[Material for this exercise Boundary: Start]
(** a listing of [supplier] with the given part number and name *)
Definition mk_listing (sup pn nm : string) : listing :=
  {| partNumber := pn; name := nm; price := None; priceText := EmptyString;
     availability := "Contact supplier"; inStock := true; supplier := sup;
     productUrl := EmptyString; lastUpdated := "2026-01-01T00:00:00.000Z";
     confidence := None; source := Some "live_scraping" |}.

(** a McMaster page on which only the second row selector matches *)
Definition mcmaster_page_rows : page :=
  {| query_all := fun sel =>
       if String.eqb sel "tr[data-testid='product-row']" then [mcmaster_row_no_price] else [] |}.

(** a Grainger tile whose product link has an absolute [href] *)
Definition grainger_tile_abs : container :=
  {| first_text := first_text grainger_tile;
     link_attr := "https://www.grainger.com/product/6203-2Z";
     link_abs := "https://www.grainger.com/product/6203-2Z" |}.

Definition grainger_page_abs : page :=
  {| query_all := fun sel =>
       if String.eqb sel "[data-automation-id='product-tile']" then [grainger_tile_abs] else [] |}.

(** a second Grainger tile, and a static page showing both tiles *)
Definition grainger_tile2 : container :=
  {| first_text := fun sel =>
       if String.eqb sel "[data-automation-id='product-item-number']" then "6204-2Z"
       else if String.eqb sel "[data-automation-id='product-title'] a" then "Ball Bearing"
       else if String.eqb sel "[data-automation-id='product-price'] .price-value" then "$14.10"
       else EmptyString;
     link_attr := "/product/6204-2Z";
     link_abs := "https://www.grainger.com/product/6204-2Z" |}.

Definition grainger_page2 : page :=
  {| query_all := fun sel =>
       if String.eqb sel "[data-automation-id='product-tile']"
       then [grainger_tile; grainger_tile2] else [] |}.

(** a second McMaster row, and a McMaster source whose static page shows
    both rows *)
Definition mcmaster_row2 : container :=
  {| first_text := fun sel =>
       if String.eqb sel ".PartNumber" then "6204K12"
       else if String.eqb sel ".ProductDescription" then "Ball Bearing"
       else if String.eqb sel ".Price" then "$7.50"
       else EmptyString;
     link_attr := EmptyString; link_abs := EmptyString |}.

Definition env_mcmaster2 : source_env :=
  {| static_page := Some {| query_all := fun sel =>
                              if String.eqb sel ".ProductTableRow"
                              then [mcmaster_row_no_price; mcmaster_row2] else [] |};
     rendered_page := None; sessions_seen := 0 |}.

(** a search function with results for "6203 bearing" only *)
Definition search_6203 (q : string) : list item :=
  if String.eqb q "6203 bearing"
  then [Listing (mk_listing "grainger" "6203" "Ball Bearing")] else [].

End Samples.

(* ================================================================== *)
(** * Properties *)

(** ** Helper lemmas *)

Import JS Scraper.

Lemma in_map_listing_inv (f : raw -> listing) (rs : list raw) l :
  In l (map f rs) -> exists it, In it rs /\ l = f it.
Proof. intros H. apply in_map_iff in H as (it & <- & Hin). eauto. Qed.

(** ** C1: every item of [searchSingleQuery] is normalized *)

(** C1 (code_bug).  When Grainger's static page shows no product tile and
    the rendered page does, [getPricesWithPuppeteer] returns the extracted
    records without [normalizeResults]; they reach the output of
    [searchSingleQuery] as they are (no [price], [supplier], [inStock],
    [confidence], no [name] key). *)
Lemma C1_grainger_rendered_records_not_normalized :
  Scraper.searchSingleQuery "2026-01-01T00:00:00.000Z" "6203 bearing" (Int 10)
    Samples.env_nothing Samples.env_nothing Samples.env_grainger
  = [Scraper.Raw (Samples.raw_record "6203-2Z" "Ball Bearing" "$12.34" EmptyString
                    "https://www.grainger.com/product/6203-2Z")].
Proof. vm_compute. reflexivity. Qed.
[Material for this exercise Boundary: End]
▶ [Task statement]: Up to and including the line with "Definition grainger_tile_abs : container", repeat the data exactly, starting from its first line; nothing else belongs in the response.

▶ [Answer section]:
(** a listing of [supplier] with the given part number and name *)
Definition mk_listing (sup pn nm : string) : listing :=
  {| partNumber := pn; name := nm; price := None; priceText := EmptyString;
     availability := "Contact supplier"; inStock := true; supplier := sup;
     productUrl := EmptyString; lastUpdated := "2026-01-01T00:00:00.000Z";
     confidence := None; source := Some "live_scraping" |}.

(** a McMaster page on which only the second row selector matches *)
Definition mcmaster_page_rows : page :=
  {| query_all := fun sel =>
       if String.eqb sel "tr[data-testid='product-row']" then [mcmaster_row_no_price] else [] |}.

(** a Grainger tile whose product link has an absolute [href] *)
Definition grainger_tile_abs : container :=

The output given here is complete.